“You always need fresh input” - Interview with Srdjan Capkun

As an Advisory Board member, he participated in the three-day CASA retreat.

Photo Srdjan Capkun

Copyright: CASA, Björn Schreiber

Srdjan Capkun has been an Advisory Board Member since the beginning of CASA. This year, together with Moti Yung (interview here), he participated in the three-day CASA Retreat in Königswinter. There, he presented a Distinguished Lecture on "Physical-Layer Attacks and Their Impact on Wireless Networks: Two Case Studies", discussed the strategy of the cluster in numerous discussions and reflected on research topics with young researchers. Click here for an overview of his publications.

You are a professor at ETH Zurich. Are there comparable initiatives to CASA in Switzerland?
Indeed, almost 20 years ago ETH established the Zurich Information and Privacy Center, which I am now leading. It is a similar sort of initiative which bring industry, government and academia together to work on relevant research projects. In addition, we have joint programs and research activities in security and privacy with EPFL in Lausanne which bolster collaboration between two federal institutes of technology.

What advantages do such clusters bring?
The purpose of these kinds of funding schemes is particularly to break people out of their silos. Siloed research has of course its own purpose, people can focus on their PI projects, that’s what ECR grants are for. But it's also important to break out of your comfort zone, to expose oneself to other researchers who might have different methodologies in mind and generally different views. That’s the main benefit.

You’re an advisory board member since the beginning. How CASA is developing in your opinion?
I see some excellent hires, I see that this cluster brings more strength to the region of Bochum, especially with the synergies with the MPI and Ruhr University. Also involving other universities with a smaller security presence. Creating a “Schwerpunkt” is very important, because, in the end, excellence in research needs to be a little bit elitist, as bad as it sounds. It has to create an environment that others want to join and this kind of initiative is what CASA is doing for the region, which is really remarkable. This is one of the top regions for security in Europe, not only in Germany.

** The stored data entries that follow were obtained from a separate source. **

(** *** The main loop *)

Lemma mcLoop_spec (fuel : nat) (p : McParams) :
  forall (n : nat) (a : Accumulated) (g : rng) (a' : Accumulated) (g' : rng),
  mcLoop fuel p n a g = Some (a', g') ->
  exists paths,
    pathsOf p n paths /\
    allPaths a' = allPaths a ++ paths /\
    payoffs a' = payoffs a ++ map (discountedPayoff p) paths /\
    sumPayoff a' = sumPayoff a + sumR (map (discountedPayoff p) paths) /\
    sumPayoffSquared a'
    = sumPayoffSquared a + sumR (map square (map (discountedPayoff p) paths)) /\
    inTheMoneyCount a' = (inTheMoneyCount a + length (filter (inTheMoney p) paths))%nat /\
    exists k, after k g g'.
Proof.
  induction n as [| n IH]; intros a g a' g' H.
  - simpl in H. unfold ret in H. inversion H; subst.
    exists []. simpl. rewrite !app_nil_r, !Rplus_0_r, Nat.add_0_r.
    split; [split; [reflexivity | constructor] | ].
    repeat (split; [reflexivity | ]). exists 0%nat. apply after_refl.
  - simpl in H. apply bind_Some in H. destruct H as (path & g1 & Hpath & H).
    apply simulateGBMPath_spec in Hpath. destruct Hpath as (Hgbm & (k1 & Hk1)).
    apply IH in H.
    destruct H as (paths & (Hlen & Hall) & Hap & Hpay & Hsum & Hsq & Hitm & (k2 & Hk2)).
    cbn [allPaths payoffs sumPayoff sumPayoffSquared inTheMoneyCount] in *.
    exists (path :: paths).
    split; [split; [simpl; lia | constructor; assumption] | ].
    split; [rewrite Hap, <- app_assoc; reflexivity | ].
    split; [rewrite Hpay, <- app_assoc; reflexivity | ].
    split; [rewrite Hsum; simpl; unfold discountedPayoff; ring | ].
    split; [rewrite Hsq; simpl; unfold discountedPayoff, square; ring | ].
    split.
    + rewrite Hitm. simpl. unfold inTheMoney at 2.
      destruct (Rlt_dec 0 (payoffOf p path)); simpl; lia.
    + exists (k1 + k2)%nat. apply (after_trans _ _ g g1 g'); assumption.
Qed.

Why is so important to have something like an advisory board for Clusters?
You always need fresh input. The best way to get this input is to hire people with different research cultures, and people who have seen other systems or have been in other universities. So they have different views on how things work. That’s one way of doing it. Another way is to invite members of successful universities or institutions to your project who can contribute with their experience. As an advisory board member, I try to help my colleges here at CASA by providing a different perspective and a different experience.